And at one point you’d hope that the physicist would step down from the pulpit and walk to your brokenhearted spouse there in the pew and tell him that all the photons that ever bounced off your face, all the particles whose paths were interrupted by your smile, by the touch of your hair, hundreds of trillions of particles, have raced off like children, their ways forever changed by you. And as your widow rocks in the arms of a loving family, may the physicist let her know that all the photons that bounced from you were gathered in the particle detectors that are her eyes, that those photons created within her constellations of electromagnetically charged neurons whose energy will go on forever.

And the physicist will remind the congregation of how much of all our energy is given off as heat. There may be a few fanning themselves with their programs as he says it. And he will tell them that the warmth that flowed through you in life is still here, still part of all that we are, even as we who mourn continue the heat of our own lives.

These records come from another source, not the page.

(* ===== verification/CdebugC.v ===== *)
(** The C interface of the client ([client/cdebug/cdebug_c_wrapper.cpp]):
    [cswp_create_c] with the configuration strings that it scans, and the
    functions that forward a handle to the methods of [CSWPBase], which forward
    to the client library with the client that the object holds
    ([client/cdebug/cswp_client_plat_if.cpp], its last section).

    The objects live in a heap; they share the memory of the caller and the
    world outside.  A null handle or a deleted one is undefined behaviour, and so
    is an exception, which must not leave an [extern "C"] function. *)
From S2P Require Import Prelude Wire CswpTypes CswpBuffer Memory ClientCommands ClientState ClientComplete ClientTransact ClientApi UsbIf CcuIn PlatIf.

(** ** [sscanf]

    The conversions that the wrapper uses: [%x] and [%d] into an [int], [%n[^:]],
    and a literal character.  The result is the list of the values stored;
    [None]: a number that its type cannot represent. *)

Inductive conv := ConvX | ConvD | ConvSet (n : nat) | Lit (c : Z).
Inductive sval := SInt (v : Z) | SStr (s : list Z).

(** The digits of a number without its sign. *)
Definition scan_hex (s : cstr) : list Z * cstr :=
  let s' := match s with 48 :: 120 :: t | 48 :: 88 :: t => t | _ => s end in
  let ds := digit_run hex_digit s' in (ds, drop (length ds) s').
Definition scan_dec (s : cstr) : list Z * cstr :=
  let ds := digit_run dec_digit s in (ds, drop (length ds) s).

Fixpoint scan_set (n : nat) (s : cstr) : list Z :=
  match n, s with
  | S n', c :: s' => if c =? 58 then [] else c :: scan_set n' s'
  | _, _ => []
  end.

(** The number that was scanned, and the input after it. *)
Inductive scanned := NoMatch | Overflow | Match (v : option sval) (rest : cstr).
Definition scan1 (c : conv) (s : cstr) : scanned :=
  match c with
  | ConvX =>
      let (neg, s) := take_sign (skip_space s) in
      let (ds, rest) := scan_hex s in
      if decide (ds = []) then NoMatch
      else
        let v := if neg then - digits_val 16 ds else digits_val 16 ds in
        if (- 2 ^ 32 <? v) && (v <? 2 ^ 32) then Match (Some (SInt (int32 v))) rest else Overflow
  | ConvD =>
      let (neg, s) := take_sign (skip_space s) in
      let (ds, rest) := scan_dec s in
      if decide (ds = []) then NoMatch
      else
        let v := if neg then - digits_val 10 ds else digits_val 10 ds in
        if (- 2 ^ 31 <=? v) && (v <? 2 ^ 31) then Match (Some (SInt v)) rest else Overflow
  | ConvSet n => match scan_set n s with [] => NoMatch | t => Match (Some (SStr t)) (drop (length t) s) end
  | Lit c => match s with x :: s' => if x =? c then Match None s' else NoMatch | [] => NoMatch end
  end.

Fixpoint sscanf (fmt : list conv) (s : cstr) : option (list sval) :=
  match fmt with
  | [] => Some []
  | c :: fmt' =>
      match scan1 c s with
      | NoMatch => Some []
      | Overflow => None
      | Match v rest => l ← sscanf fmt' rest; Some (option_list v ++ l)
      end
  end.

Definition colon : conv := Lit 58.
Definition usb_format : list conv := [ConvX; colon; ConvX; colon; ConvSet 199; colon; ConvD; colon; ConvD].
Definition usb_format_no_serial : list conv := [ConvX; colon; ConvX; colon; colon; ConvD; colon; ConvD].
Definition tcp_format : list conv := [ConvSet 49; colon; ConvD].

Definition int_at (l : list sval) (i : nat) (dflt : Z) : Z :=
  match l !! i with Some (SInt v) => v | _ => dflt end.
Definition str_at (l : list sval) (i : nat) : list Z :=
  match l !! i with Some (SStr s) => s | _ => [] end.

(** The configuration of [cswp_create_c]: [None] is a null pointer as its
    result.  [junk] is what the members hold that are not set. *)
Definition transport_cfg_c (junk : Z) (type cfg_str : cstr) : option (option transport_cfg_t) :=
  if bool_decide (type = bytes_of "usb") then
    l ← sscanf usb_format cfg_str;
    if (length l <? 2)%nat then Some None
    else if (length l =? 2)%nat then
      l ← sscanf usb_format_no_serial cfg_str;
      Some (Some (mkCfg type (int_at l 0 0) (int_at l 1 0) (int_at l 3 0) (int_at l 2 0) [] [] junk))
    else
      Some (Some (mkCfg type (int_at l 0 0) (int_at l 1 0) (int_at l 4 0) (int_at l 3 0) (str_at l 2) [] junk))
  else if bool_decide (type = bytes_of "tcp") then
    l ← sscanf tcp_format cfg_str;
    if (length l =? 2)%nat then Some (Some (mkCfg type junk junk junk junk [] (str_at l 0) (int_at l 1 0)))
    else Some None
  else Some (Some (mkCfg type junk junk junk junk [] [] junk)).

Example cfg_full : transport_cfg_c 77 (bytes_of "usb") (bytes_of "0955:7045:ABC123:2:1") =
  Some (Some (mkCfg (bytes_of "usb") 0x955 0x7045 1 2 (bytes_of "ABC123") [] 77)).
Proof. vm_compute. reflexivity. Qed.
Example cfg_no_serial : transport_cfg_c 77 (bytes_of "usb") (bytes_of "0955:7045::2:1") =
  Some (Some (mkCfg (bytes_of "usb") 0x955 0x7045 1 2 [] [] 77)).
Proof. vm_compute. reflexivity. Qed.
(** The format of the comment, "vid:pid:sid:iid": the speed is taken for the
    serial number, the interface for the speed. *)
Example cfg_as_documented : transport_cfg_c 77 (bytes_of "usb") (bytes_of "0955:7045:2:1") =
  Some (Some (mkCfg (bytes_of "usb") 0x955 0x7045 0 1 (bytes_of "2") [] 77)).
Proof. vm_compute. reflexivity. Qed.

(** *** Configuration strings are read back *)

(** A number in hexadecimal or decimal, and what follows it. *)
Definition hex_text (v : Z) : cstr := digits 16 16 v [].
Definition dec_text (v : Z) : cstr := digits 10 20 v [].
Definition ends_number (rest : cstr) : Prop :=
  match rest with c :: _ => c = 58 | [] => True end.
(* ===== verification/UsbTransport.v ===== *)
(** The transport class over the USB device class: the thread that reads
    ([listen]) and the thread that calls [send] and [disconnect]
    ([client/cdebug/cswp_client_plat_if.cpp]) on one [USBDeviceLinux]
    ([client/plat_usb_if/usb_device_linux.cpp]), in any interleaving.

    Both wait in [completeTransfer_forToken], each for its own transfer, and
    whoever is in libusb completes the transfers of both.  A turn is what a
    thread does between two releases of the lock of the device; in libusb, one
    event. *)
From S2P Require Import Prelude Wire CswpTypes CswpBuffer Memory ClientCommands ClientState UsbIf PlatIf UsbDev UsbScript UsbDevInv UsbDrain.

(** Where the reading thread is: at the head of its loop, about to submit a
    transfer, looking for its transfer among the completed ones, in libusb, or at
    its end. *)
Inductive reader := RTop | RSubmit | RFind (token : Z) | RPump (token : Z) | REnd.
(** Where the caller is: in no call, in [send] with a message of [size] bytes,
    or in [disconnect], about to cancel the transfers or waiting for the reading
    thread. *)
Inductive caller := CIdle | CFind (token size : Z) | CPump (token size : Z) | CCancel | CJoin.

Section transport.
Context {W P : Type} `{LibUSB W P}.
Abbreviation Dev := (USBDeviceLinux W P).

(** The buffer of the reading thread, which is on its stack, and that of the
    message sent.  [u_left]: the transfers whose thread left the wait by an
    exception, so that their buffer is gone; it is no part of the program. *)
Context (read_buf cmd_buf : P).
Record duo := mkDuo {
  u_base : CSWPBase Dev;
  u_reader : reader;
  u_caller : caller;
  u_left : list (xfer P);
}.
Implicit Types s : duo.
Implicit Types d : Dev.

Definition device s : Dev := io (u_base s).
Definition with_dev d s : duo := mkDuo (set_io d (u_base s)) (u_reader s) (u_caller s) (u_left s).
Definition with_reader r s : duo := mkDuo (u_base s) r (u_caller s) (u_left s).
Definition with_caller c s : duo := mkDuo (u_base s) (u_reader s) c (u_left s).
Definition with_base b s : duo := mkDuo b (u_reader s) (u_caller s) (u_left s).
Definition leave token p s : duo := mkDuo (u_base s) (u_reader s) (u_caller s) (mkX token p :: u_left s).

(** ** [completeTransfer_forToken] in turns *)

(** The loop over the completed transfers; without success the flag is
    cleared. *)
Definition find_token (token : Z) d : option (Transfer P) * Dev :=
  match rotate_to token (m_completedTransfers d) [] with
  | Some (t, rest) =>
      (Some t, set_lib (libusb_free_transfer (u_ptr (t_transfer t)) (m_libusb d)) (set_completed rest d))
  | None => (None, set_flag false d)
  end.

(** In libusb: it handles an event and goes on, returns, or fails. *)
Inductive pumped := Handled d | Returned d | Failed d.
Definition pump d : pumped :=
  match libusb_handle_event (m_completedFlag d) (m_libusb d) with
  | EvDone ep ptr st n data w => Handled (transfer_complete (u8 ep) ptr st n data (set_lib w d))
  | EvReturn w => Returned (set_lib w d)
  | EvError err w => if err =? LIBUSB_ERROR_TIMEOUT then Returned (set_lib w d) else Failed (set_lib w d)
  | EvNever => Handled d
  end.

(** ** The reading thread *)

(** What it does with a transfer that has completed. *)
Definition sort_read (st : Transfer_Status) (data : list Z) (b : CSWPBase Dev) : CSWPBase Dev * reader :=
  match st with
  | Transfer_CANCELLED | Transfer_NODATA => (b, RTop)
  | Transfer_SUCCESS =>
      (if is_async_msg data then set_asyncQ (asyncQ b ++ [data]) b else set_respQ (respQ b ++ [data]) b, RTop)
  | _ => (set_thread (readThread b) false b, REnd)
  end.
(** [catch (...)] *)
Definition reader_throws s : duo :=
  with_reader REnd (with_base (set_thread (readThread (u_base s)) false (u_base s)) s).
(** * Persona management of SillyTavern: a shallow embedding of
    [public/scripts/personas.js] and the proofs of its specification.

    The module keeps its state in a handful of shared JavaScript objects
    ([power_user], [chat_metadata], [user_avatar], ...) that every handler
    mutates.  The embedding threads one explicit [State] record through
    every function; calls to the collaborators the module only consumes
    (notifications, persistence, pop-ups, uploads) are recorded, in order,
    in an event log, and the answers of the collaborators (the avatar list
    of the server, the answer to a pop-up, the clock) are arguments. *)

From stdpp Require Import base option list strings pretty gmap.
From Stdlib Require Import ZArith.

Open Scope string_scope.
Open Scope list_scope.

(** ** JavaScript values *)

(** A value that is a string, [null] or [undefined] is an [option string];
    [truthy] is its truth value in a condition: [null], [undefined] and the
    empty string are false. *)
Definition truthy (v : option string) : bool :=
  match v with
  | Some s => negb (String.eqb s EmptyString)
  | None => false
  end.
Arguments truthy : simpl never.

(** [a || b] on such values. *)
Definition js_or (a b : option string) : option string :=
  if truthy a then a else b.

(** [a ?? b]: the default replaces [null] and [undefined] only. *)
Definition nullish {A : Type} (a : option A) (b : A) : A :=
  match a with
  | Some x => x
  | None => b
  end.

(** ** Objects whose keys are enumerated

    [power_user.persona_descriptions] is walked with [Object.entries], so
    the order of its keys is observable.  Avatar ids are file names, never
    canonical array indices, and for such keys JavaScript enumerates in
    insertion order: an assignment to an existing key keeps its place, an
    assignment to a new key appends it, [delete] removes it.  (Nor are they
    names of [Object.prototype], which [in] would find in any object.) *)
Module Obj.

Definition t (V : Type) : Type := list (string * V).

Fixpoint get {V : Type} (k : string) (o : t V) : option V :=
  match o with
  | [] => None
  | (k', v) :: o' => if decide (k = k') then Some v else get k o'
  end.

(** [k in o] *)
Definition has {V : Type} (k : string) (o : t V) : bool :=
  match get k o with
  | Some _ => true
  | None => false
  end.

(** [o[k] = v] *)
Fixpoint set {V : Type} (k : string) (v : V) (o : t V) : t V :=
  match o with
  | [] => [(k, v)]
  | (k', v') :: o' =>
      if decide (k = k') then (k, v) :: o' else (k', v') :: set k v o'
  end.

(** [delete o[k]] *)
Fixpoint del {V : Type} (k : string) (o : t V) : t V :=
  match o with
  | [] => []
  | (k', v') :: o' =>
      if decide (k = k') then del k o' else (k', v') :: del k o'
  end.

(** [Object.entries(o)] *)
Definition entries {V : Type} (o : t V) : list (string * V) := o.

End Obj.

(** ** Data model *)

(** [PersonaConnection]: [{ type: 'character' | 'group', id: string }]. *)
Inductive ConnectionType := character | group.

Record PersonaConnection := mkConnection {
  conn_type : ConnectionType;
  conn_id : string }.

#[global] Instance ConnectionType_eq_dec : EqDecision ConnectionType.
Proof. solve_decision. Defined.

#[global] Instance PersonaConnection_eq_dec : EqDecision PersonaConnection.
Proof. solve_decision. Defined.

And you’ll want the physicist to explain to those who loved you that they need not have faith; indeed, they should not have faith. Let them know that they can measure, that scientists have measured precisely the conservation of energy and found it accurate, verifiable and consistent across space and time. You can hope your family will examine the evidence and satisfy themselves that the science is sound and that they’ll be comforted to know your energy’s still around. According to the law of the conservation of energy, not a bit of you is gone; you’re just less orderly. Amen.”

-Aaron Freeman.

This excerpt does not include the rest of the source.